===== INPUT FOR THIS TASK =====
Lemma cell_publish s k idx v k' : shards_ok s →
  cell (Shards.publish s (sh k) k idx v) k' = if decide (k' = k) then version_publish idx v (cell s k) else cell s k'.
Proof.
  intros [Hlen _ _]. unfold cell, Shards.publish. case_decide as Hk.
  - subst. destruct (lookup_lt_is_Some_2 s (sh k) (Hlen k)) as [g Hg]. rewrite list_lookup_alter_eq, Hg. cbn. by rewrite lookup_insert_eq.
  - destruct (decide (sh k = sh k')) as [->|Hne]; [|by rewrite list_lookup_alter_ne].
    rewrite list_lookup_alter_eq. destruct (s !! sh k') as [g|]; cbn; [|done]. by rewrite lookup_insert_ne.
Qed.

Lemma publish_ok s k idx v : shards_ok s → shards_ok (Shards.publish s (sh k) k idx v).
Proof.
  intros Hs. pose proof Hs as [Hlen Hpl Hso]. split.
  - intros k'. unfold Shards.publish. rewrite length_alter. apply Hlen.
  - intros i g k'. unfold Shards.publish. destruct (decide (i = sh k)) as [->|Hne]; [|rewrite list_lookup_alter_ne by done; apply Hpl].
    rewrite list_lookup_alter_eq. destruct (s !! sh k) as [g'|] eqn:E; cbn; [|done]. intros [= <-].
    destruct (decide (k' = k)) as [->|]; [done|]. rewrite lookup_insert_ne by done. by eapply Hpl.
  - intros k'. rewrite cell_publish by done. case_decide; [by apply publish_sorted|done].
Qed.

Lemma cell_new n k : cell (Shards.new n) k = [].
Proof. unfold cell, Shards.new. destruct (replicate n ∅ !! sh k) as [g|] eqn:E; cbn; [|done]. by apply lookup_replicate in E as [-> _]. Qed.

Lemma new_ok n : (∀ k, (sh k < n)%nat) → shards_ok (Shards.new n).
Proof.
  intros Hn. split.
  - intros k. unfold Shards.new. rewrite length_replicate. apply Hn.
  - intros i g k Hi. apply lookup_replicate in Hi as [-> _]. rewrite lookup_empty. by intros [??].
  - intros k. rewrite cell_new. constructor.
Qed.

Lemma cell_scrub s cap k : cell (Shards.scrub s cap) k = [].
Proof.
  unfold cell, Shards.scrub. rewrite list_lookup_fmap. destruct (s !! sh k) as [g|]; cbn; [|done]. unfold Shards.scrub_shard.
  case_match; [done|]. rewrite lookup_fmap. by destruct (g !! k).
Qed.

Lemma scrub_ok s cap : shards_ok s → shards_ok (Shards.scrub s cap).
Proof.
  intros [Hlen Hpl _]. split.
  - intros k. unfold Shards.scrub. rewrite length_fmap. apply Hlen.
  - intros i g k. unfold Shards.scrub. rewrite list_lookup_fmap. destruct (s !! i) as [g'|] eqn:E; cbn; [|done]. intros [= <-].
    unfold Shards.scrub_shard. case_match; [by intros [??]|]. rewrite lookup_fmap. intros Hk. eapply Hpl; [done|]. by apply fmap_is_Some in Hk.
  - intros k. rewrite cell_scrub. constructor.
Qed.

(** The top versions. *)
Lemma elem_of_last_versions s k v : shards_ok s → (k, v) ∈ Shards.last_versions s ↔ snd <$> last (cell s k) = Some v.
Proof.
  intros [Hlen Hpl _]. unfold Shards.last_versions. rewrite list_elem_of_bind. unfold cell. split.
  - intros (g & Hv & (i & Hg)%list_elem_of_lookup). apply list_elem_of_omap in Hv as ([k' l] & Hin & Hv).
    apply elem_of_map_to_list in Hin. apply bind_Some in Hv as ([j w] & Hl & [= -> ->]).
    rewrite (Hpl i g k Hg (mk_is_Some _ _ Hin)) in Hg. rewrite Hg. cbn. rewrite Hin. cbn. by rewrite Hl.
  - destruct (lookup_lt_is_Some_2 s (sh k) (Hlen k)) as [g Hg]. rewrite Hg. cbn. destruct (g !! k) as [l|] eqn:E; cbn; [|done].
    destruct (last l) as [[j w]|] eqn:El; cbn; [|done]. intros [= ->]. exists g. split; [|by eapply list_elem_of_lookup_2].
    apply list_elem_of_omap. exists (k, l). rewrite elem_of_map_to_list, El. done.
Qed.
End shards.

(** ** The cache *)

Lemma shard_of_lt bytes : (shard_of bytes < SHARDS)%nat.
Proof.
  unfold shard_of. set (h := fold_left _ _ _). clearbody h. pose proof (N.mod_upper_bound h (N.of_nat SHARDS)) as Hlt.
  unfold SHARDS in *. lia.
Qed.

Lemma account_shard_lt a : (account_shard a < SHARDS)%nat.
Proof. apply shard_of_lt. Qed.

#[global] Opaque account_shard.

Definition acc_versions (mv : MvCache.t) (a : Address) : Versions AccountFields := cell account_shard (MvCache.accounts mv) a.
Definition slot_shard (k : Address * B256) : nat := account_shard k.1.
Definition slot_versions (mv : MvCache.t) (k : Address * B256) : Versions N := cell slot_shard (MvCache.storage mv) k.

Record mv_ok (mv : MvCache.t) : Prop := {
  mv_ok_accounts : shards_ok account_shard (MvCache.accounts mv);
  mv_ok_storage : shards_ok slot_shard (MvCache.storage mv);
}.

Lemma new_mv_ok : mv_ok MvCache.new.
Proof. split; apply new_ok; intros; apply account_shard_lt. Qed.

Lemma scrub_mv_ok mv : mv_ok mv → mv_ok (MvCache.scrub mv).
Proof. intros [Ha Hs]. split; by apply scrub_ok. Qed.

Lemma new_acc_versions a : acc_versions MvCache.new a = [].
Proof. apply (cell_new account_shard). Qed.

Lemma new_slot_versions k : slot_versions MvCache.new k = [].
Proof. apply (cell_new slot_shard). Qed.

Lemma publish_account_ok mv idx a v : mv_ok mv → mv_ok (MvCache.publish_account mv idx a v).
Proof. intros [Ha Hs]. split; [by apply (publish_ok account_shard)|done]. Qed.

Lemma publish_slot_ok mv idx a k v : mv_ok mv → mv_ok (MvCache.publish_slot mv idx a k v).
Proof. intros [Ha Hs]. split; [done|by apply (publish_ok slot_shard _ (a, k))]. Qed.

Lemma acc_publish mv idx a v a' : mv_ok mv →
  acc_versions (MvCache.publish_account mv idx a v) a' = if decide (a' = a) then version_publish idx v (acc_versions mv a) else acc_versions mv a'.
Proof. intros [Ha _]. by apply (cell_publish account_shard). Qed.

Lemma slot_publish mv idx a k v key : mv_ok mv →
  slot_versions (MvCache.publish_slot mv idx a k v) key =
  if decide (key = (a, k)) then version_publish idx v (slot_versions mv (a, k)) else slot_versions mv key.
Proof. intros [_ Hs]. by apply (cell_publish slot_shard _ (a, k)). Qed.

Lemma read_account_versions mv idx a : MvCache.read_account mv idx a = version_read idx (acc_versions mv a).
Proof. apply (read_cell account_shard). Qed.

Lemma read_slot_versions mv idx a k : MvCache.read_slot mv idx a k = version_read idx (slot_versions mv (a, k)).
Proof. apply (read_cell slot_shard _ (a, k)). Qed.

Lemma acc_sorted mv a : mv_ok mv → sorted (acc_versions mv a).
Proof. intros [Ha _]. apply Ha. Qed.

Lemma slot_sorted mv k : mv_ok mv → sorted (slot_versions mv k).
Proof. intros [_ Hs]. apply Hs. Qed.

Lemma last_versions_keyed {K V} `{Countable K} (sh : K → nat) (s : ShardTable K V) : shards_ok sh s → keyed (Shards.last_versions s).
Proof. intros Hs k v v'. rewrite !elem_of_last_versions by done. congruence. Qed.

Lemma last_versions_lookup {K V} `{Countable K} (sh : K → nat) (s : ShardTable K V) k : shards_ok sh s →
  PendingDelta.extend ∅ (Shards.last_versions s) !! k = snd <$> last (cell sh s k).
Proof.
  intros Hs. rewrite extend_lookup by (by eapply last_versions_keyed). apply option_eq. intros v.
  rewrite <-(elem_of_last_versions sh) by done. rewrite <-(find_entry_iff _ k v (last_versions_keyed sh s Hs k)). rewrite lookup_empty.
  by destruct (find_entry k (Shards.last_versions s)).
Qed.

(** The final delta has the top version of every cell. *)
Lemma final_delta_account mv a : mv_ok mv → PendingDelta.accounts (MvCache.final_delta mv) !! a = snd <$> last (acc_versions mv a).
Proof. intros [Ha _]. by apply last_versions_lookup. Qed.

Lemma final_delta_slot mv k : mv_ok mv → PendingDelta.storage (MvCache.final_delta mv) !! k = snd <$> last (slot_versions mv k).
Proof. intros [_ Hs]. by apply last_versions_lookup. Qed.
=====
===== INPUT FOR THIS TASK =====
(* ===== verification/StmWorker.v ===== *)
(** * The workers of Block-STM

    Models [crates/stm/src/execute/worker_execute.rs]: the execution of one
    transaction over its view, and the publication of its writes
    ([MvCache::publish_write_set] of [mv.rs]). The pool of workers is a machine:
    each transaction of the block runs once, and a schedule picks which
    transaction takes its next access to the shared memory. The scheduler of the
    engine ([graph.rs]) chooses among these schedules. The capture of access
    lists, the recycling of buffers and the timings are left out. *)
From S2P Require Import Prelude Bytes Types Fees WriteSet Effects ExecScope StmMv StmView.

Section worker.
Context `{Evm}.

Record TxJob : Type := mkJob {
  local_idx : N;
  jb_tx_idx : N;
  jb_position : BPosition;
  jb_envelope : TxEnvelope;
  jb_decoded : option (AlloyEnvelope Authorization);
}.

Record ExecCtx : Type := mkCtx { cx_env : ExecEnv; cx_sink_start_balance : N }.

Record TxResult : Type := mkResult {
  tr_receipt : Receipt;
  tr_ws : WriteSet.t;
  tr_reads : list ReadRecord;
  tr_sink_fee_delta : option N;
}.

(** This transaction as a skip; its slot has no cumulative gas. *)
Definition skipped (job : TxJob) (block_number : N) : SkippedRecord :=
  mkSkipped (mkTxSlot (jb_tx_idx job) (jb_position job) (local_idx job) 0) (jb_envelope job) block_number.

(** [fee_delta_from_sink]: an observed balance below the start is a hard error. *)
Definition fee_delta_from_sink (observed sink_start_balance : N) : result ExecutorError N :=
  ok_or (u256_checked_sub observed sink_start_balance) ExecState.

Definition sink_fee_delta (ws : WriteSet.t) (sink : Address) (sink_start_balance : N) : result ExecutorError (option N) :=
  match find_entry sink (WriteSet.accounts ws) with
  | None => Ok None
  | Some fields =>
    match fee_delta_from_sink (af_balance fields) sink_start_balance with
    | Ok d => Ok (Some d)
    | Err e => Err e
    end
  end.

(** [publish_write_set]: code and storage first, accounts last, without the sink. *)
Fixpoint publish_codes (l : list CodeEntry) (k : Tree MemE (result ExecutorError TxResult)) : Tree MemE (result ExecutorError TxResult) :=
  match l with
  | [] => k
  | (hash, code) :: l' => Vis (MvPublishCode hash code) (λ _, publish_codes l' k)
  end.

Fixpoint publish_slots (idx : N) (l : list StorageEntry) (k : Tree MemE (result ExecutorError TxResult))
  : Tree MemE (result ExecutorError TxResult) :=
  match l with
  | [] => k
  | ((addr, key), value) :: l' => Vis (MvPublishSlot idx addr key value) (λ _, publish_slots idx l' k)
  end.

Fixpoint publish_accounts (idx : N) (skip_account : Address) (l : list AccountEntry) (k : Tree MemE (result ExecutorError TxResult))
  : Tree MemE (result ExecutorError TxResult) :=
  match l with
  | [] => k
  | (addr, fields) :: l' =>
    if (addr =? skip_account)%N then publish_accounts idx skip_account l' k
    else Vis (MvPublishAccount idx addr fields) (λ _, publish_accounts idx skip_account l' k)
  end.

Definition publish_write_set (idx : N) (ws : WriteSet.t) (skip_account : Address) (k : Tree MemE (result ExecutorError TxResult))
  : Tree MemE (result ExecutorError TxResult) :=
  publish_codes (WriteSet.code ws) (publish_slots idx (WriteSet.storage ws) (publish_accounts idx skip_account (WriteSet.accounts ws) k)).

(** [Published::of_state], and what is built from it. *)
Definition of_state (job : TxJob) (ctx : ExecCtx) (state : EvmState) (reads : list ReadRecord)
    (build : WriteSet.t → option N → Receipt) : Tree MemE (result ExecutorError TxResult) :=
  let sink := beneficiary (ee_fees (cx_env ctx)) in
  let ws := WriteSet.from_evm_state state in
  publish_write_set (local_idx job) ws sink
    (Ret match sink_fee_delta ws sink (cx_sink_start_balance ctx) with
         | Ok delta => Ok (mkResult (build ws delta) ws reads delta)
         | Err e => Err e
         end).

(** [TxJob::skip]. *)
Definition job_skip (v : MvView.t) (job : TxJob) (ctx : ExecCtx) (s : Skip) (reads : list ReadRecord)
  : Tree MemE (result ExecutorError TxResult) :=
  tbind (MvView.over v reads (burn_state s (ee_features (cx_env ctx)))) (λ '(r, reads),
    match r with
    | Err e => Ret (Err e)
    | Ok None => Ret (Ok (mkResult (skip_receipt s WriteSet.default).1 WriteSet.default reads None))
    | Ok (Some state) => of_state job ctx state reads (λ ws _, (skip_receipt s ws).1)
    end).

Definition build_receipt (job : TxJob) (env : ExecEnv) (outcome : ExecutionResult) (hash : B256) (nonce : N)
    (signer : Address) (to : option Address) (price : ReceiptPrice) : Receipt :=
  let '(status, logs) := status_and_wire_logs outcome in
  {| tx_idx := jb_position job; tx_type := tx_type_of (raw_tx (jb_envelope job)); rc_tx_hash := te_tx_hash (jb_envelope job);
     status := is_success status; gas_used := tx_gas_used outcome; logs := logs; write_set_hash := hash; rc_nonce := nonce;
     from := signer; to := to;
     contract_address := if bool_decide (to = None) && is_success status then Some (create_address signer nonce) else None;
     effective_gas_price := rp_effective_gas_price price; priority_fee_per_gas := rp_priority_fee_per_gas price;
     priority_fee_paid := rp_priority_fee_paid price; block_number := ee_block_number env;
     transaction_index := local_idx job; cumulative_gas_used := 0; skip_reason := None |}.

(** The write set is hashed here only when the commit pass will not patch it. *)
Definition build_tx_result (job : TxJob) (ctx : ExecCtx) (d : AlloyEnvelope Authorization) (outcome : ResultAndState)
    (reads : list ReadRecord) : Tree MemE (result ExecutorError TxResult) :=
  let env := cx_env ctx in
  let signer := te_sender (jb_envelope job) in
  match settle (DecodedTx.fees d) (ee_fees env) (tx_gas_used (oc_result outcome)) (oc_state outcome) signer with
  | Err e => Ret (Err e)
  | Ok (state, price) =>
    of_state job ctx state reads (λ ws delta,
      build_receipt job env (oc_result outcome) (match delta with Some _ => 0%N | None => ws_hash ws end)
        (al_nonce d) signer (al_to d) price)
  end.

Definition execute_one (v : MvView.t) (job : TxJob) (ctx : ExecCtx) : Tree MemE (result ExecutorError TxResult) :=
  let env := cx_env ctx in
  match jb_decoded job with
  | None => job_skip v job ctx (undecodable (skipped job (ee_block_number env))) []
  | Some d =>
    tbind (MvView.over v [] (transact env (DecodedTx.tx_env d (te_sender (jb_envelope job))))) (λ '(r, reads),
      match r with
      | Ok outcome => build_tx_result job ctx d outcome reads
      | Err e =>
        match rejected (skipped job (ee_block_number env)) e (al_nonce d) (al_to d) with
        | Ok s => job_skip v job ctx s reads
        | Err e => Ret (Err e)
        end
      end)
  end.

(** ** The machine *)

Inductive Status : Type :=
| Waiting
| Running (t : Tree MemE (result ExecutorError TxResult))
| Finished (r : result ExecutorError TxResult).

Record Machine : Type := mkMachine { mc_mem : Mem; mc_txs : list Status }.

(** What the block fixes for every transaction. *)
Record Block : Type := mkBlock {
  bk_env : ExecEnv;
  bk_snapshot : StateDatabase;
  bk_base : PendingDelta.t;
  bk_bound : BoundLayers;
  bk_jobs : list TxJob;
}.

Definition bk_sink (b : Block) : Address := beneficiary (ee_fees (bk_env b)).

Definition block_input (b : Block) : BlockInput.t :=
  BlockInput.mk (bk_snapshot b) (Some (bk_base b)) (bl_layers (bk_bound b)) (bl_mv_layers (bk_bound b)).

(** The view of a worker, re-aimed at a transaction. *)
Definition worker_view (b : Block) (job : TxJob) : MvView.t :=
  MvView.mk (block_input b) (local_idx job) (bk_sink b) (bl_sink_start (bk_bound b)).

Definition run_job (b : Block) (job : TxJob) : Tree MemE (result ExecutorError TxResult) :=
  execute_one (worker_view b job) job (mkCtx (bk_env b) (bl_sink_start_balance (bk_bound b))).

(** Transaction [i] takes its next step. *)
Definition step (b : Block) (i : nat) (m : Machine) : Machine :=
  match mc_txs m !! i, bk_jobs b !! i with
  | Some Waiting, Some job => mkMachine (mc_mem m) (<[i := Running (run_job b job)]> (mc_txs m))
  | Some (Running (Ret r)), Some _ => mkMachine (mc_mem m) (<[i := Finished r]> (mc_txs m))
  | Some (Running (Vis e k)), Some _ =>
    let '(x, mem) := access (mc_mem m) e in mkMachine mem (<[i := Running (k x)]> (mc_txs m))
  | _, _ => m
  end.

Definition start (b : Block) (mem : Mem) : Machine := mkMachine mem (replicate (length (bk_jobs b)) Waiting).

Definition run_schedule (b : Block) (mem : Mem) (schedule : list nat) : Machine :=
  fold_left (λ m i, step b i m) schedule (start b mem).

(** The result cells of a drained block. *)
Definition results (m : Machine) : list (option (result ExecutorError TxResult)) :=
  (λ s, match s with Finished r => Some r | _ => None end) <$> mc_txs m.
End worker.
=====
Copy range, inclusive: the line holding "intros [Hlen _" to the line holding "Lemma cell_new n". Reproduce exactly those lines of the records above and no others.

FINISHED EXERCISE -
  intros [Hlen _ _]. unfold cell, Shards.publish. case_decide as Hk.
  - subst. destruct (lookup_lt_is_Some_2 s (sh k) (Hlen k)) as [g Hg]. rewrite list_lookup_alter_eq, Hg. cbn. by rewrite lookup_insert_eq.
  - destruct (decide (sh k = sh k')) as [->|Hne]; [|by rewrite list_lookup_alter_ne].
    rewrite list_lookup_alter_eq. destruct (s !! sh k') as [g|]; cbn; [|done]. by rewrite lookup_insert_ne.
Qed.

Lemma publish_ok s k idx v : shards_ok s → shards_ok (Shards.publish s (sh k) k idx v).
Proof.
  intros Hs. pose proof Hs as [Hlen Hpl Hso]. split.
  - intros k'. unfold Shards.publish. rewrite length_alter. apply Hlen.
  - intros i g k'. unfold Shards.publish. destruct (decide (i = sh k)) as [->|Hne]; [|rewrite list_lookup_alter_ne by done; apply Hpl].
    rewrite list_lookup_alter_eq. destruct (s !! sh k) as [g'|] eqn:E; cbn; [|done]. intros [= <-].
    destruct (decide (k' = k)) as [->|]; [done|]. rewrite lookup_insert_ne by done. by eapply Hpl.
  - intros k'. rewrite cell_publish by done. case_decide; [by apply publish_sorted|done].
Qed.

Lemma cell_new n k : cell (Shards.new n) k = [].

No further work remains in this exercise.